Think Broadcast News, Dog Day Afternoon, Falling Down and Network; Mad City happily pilfers chunks from all four. Although it's not as good as any of them, this satirical view of the American TV media is still a mildly entertaining, - if ultimately forgettable, - slice of modern drama.
The film is built almost entirely on a set of movie clichés: there's the cynical reporter who belatedly reveals a heart of gold; the down-trodden common man with a bag of explosives and a grudge against an ex-boss; and the media feeding frenzy one hot story can create on a slow news day.
It tries hard enough, but it's difficult to find empathy for either protagonist, thanks to a series of hackneyed sound-bites masquerading as a script and a cloying social message running like a thick vein throughout. (Who is the real bad guy? Travolta? Or Hoffman and the media out for a story at any cost?) The lack of real thrills to carry you through to the oh-so-predictable ending also means that Mad City unforgivably lacks the one element it really needs: tension.

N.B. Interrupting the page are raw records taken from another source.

(** * NABIP AMS seed-data scripts: record generator and SQL batch splitter

    A shallow embedding of
      - [scripts/generate_member_seed_data.py]  (class [MemberGenerator]),
      - [scripts/import_to_supabase.py]         ([split_into_batches]),
      - [scripts/generate_members_for_existing_schema.py]
                                                (the batching loop of
                                                 [generate_members_sql]),
    and the properties of the specification that concern them.

    Conventions of the embedding.
      - Python [str] is [string]; a character is one of the 256 code points
        of [ascii], and the character classes used below follow Python's
        Unicode tables on that range.
      - Python [int] is [Z] (or [nat] for loop counters and lengths).
      - Python [float] is represented by a rational number ([Q]): a float
        literal by the decimal number it writes, a result of [random()] by
        the multiple of [2^-53] it is, and float arithmetic by exact
        arithmetic; rounding errors of floats are not modelled.
      - A [datetime] is a number of microseconds on the proleptic time line
        ([Z]); a date is a day number; a date string ["%Y-%m-%d"] is
        represented by the day it denotes, so [strftime] keeps the day and
        [strptime] yields that day at midnight (years 1000 to 9999).
      - The random generator, the wall clock and [uuid4] are tapes of the
        [World]; every call consumes the next cell of its tape.
      - [print] is not modelled.
      - A [while] loop runs on fuel; [OutOfFuel] is not a behaviour of the
        program, and the theorems show which runs never meet it. *)

From Stdlib Require Import ZArith QArith Qround Lqa String Ascii List Lia.
From stdpp Require Import base decidable option numbers list gmap sets strings pretty.

Local Open Scope string_scope.
Local Open Scope list_scope.
Local Open Scope Z_scope.

(** ** Outcomes and the interpreter monad *)

(** The Python exceptions that the modelled code can raise. *)
Inductive exn : Type :=
| IndexError   (* random.choice on an empty sequence *)
| ValueError.  (* range() with step 0, random.sample larger than population *)

Inductive outcome (A : Type) : Type :=
| Done (a : A)
| Raised (e : exn)
| OutOfFuel.
Arguments Done {A} a.
Arguments Raised {A} e.
Arguments OutOfFuel {A}.

(** The environment of a run: three tapes. *)
Record World : Type := mkWorld {
  rng   : nat -> N;        (* raw output of the random generator *)
  clock : nat -> Z;        (* successive readings of datetime.now(), in microseconds *)
  uuids : nat -> string    (* successive results of str(uuid.uuid4()) *)
}.

(** A chapter dictionary; [.get] finds a key or not. *)
Record Chapter : Type := mkChapter {
  ch_id : option string;
  ch_name : option string;
  ch_state : option string;
  ch_actual_member_count : option Z
}.

(** The [self] object of [MemberGenerator], and the tape positions. *)
Record State : Type := mkState {
  chapters : list Chapter;
  generated_emails : gset string;
  rng_pos : nat;
  clock_pos : nat;
  uuid_pos : nat
}.

Definition M (A : Type) : Type := nat -> World -> State -> outcome (A * State).

Definition ret {A} (a : A) : M A := fun _ _ st => Done (a, st).

Definition bind {A B} (m : M A) (k : A -> M B) : M B :=
  fun fuel w st =>
    match m fuel w st with
    | Done (a, st') => k a fuel w st'
    | Raised e => Raised e
    | OutOfFuel => OutOfFuel
    end.

Definition raise {A} (e : exn) : M A := fun _ _ _ => Raised e.

Declare Scope gen_scope.
Delimit Scope gen_scope with gen.
Notation "x <- m ;; k" := (bind m (fun x => k))
  (at level 100, m at next level, right associativity) : gen_scope.
Notation "m ;;; k" := (bind m (fun _ => k))
  (at level 100, right associativity) : gen_scope.
Local Open Scope gen_scope.

(** [while cond body] on a tuple [L] of local variables: the test is
    evaluated before every round, as in Python. *)
Fixpoint while_fuel {L} (cond : L -> M bool) (body : L -> M L) (n : nat) (l : L) : M L :=
  fun fuel w st =>
    match n with
    | O => OutOfFuel
    | S n' =>
        match cond l fuel w st with
        | Done (true, st1) =>
            match body l fuel w st1 with
            | Done (l', st2) => while_fuel cond body n' l' fuel w st2
            | Raised e => Raised e
            | OutOfFuel => OutOfFuel
            end
        | Done (false, st1) => Done (l, st1)
        | Raised e => Raised e
        | OutOfFuel => OutOfFuel
        end
    end.

Definition while {L} (cond : L -> M bool) (body : L -> M L) (l : L) : M L :=
  fun fuel w st => while_fuel cond body fuel l fuel w st.

(** [for i in range(n): acc = body i acc]. *)
Fixpoint for_range_from {A} (start n : nat) (body : nat -> A -> M A) (acc : A) : M A :=
  match n with
  | O => ret acc
  | S n' => acc' <- body start acc ;; for_range_from (S start) n' body acc'
  end.

Definition for_range {A} (n : nat) (body : nat -> A -> M A) (acc : A) : M A :=
  for_range_from 0 n body acc.

(** *** Primitive effects *)

Definition get_emails : M (gset string) :=
  fun _ _ st => Done (generated_emails st, st).

Definition add_email (e : string) : M unit :=
  fun _ _ st =>
    Done (tt, mkState (chapters st) ({[ e ]} ∪ generated_emails st)
                      (rng_pos st) (clock_pos st) (uuid_pos st)).

Definition get_chapters : M (list Chapter) :=
  fun _ _ st => Done (chapters st, st).

(** datetime.now() *)
Definition now : M Z :=
  fun _ w st =>
    Done (clock w (clock_pos st),
          mkState (chapters st) (generated_emails st)
                  (rng_pos st) (S (clock_pos st)) (uuid_pos st)).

But despite the flaws (it sank quickly in the US), Hoffman still sparkles with an unusually understated turn. The porky Travolta, on the other hand, is way too rich, famous and good-looking to be believable as the lowly guard; his grating, gurning, slurring performance soon jars.
Nevertheless, Mad City is slickly made, and has a good stab at exploring both America's obsession with the news and the media's increasingly frantic need to distort reality for a bigger, better story. It's enjoyable enough (although slow in the second half), but take away the two big-name stars and you're left with little more than a throw-away TV movie with a puffed-out plot to match.
A neat idea let down by Travolta's performance and a script that's scared of taking risks. Mad City is bland,yet entertaining; cinematic fluff that wastes the opportunity to give the US media a well-deserved poke in the eye.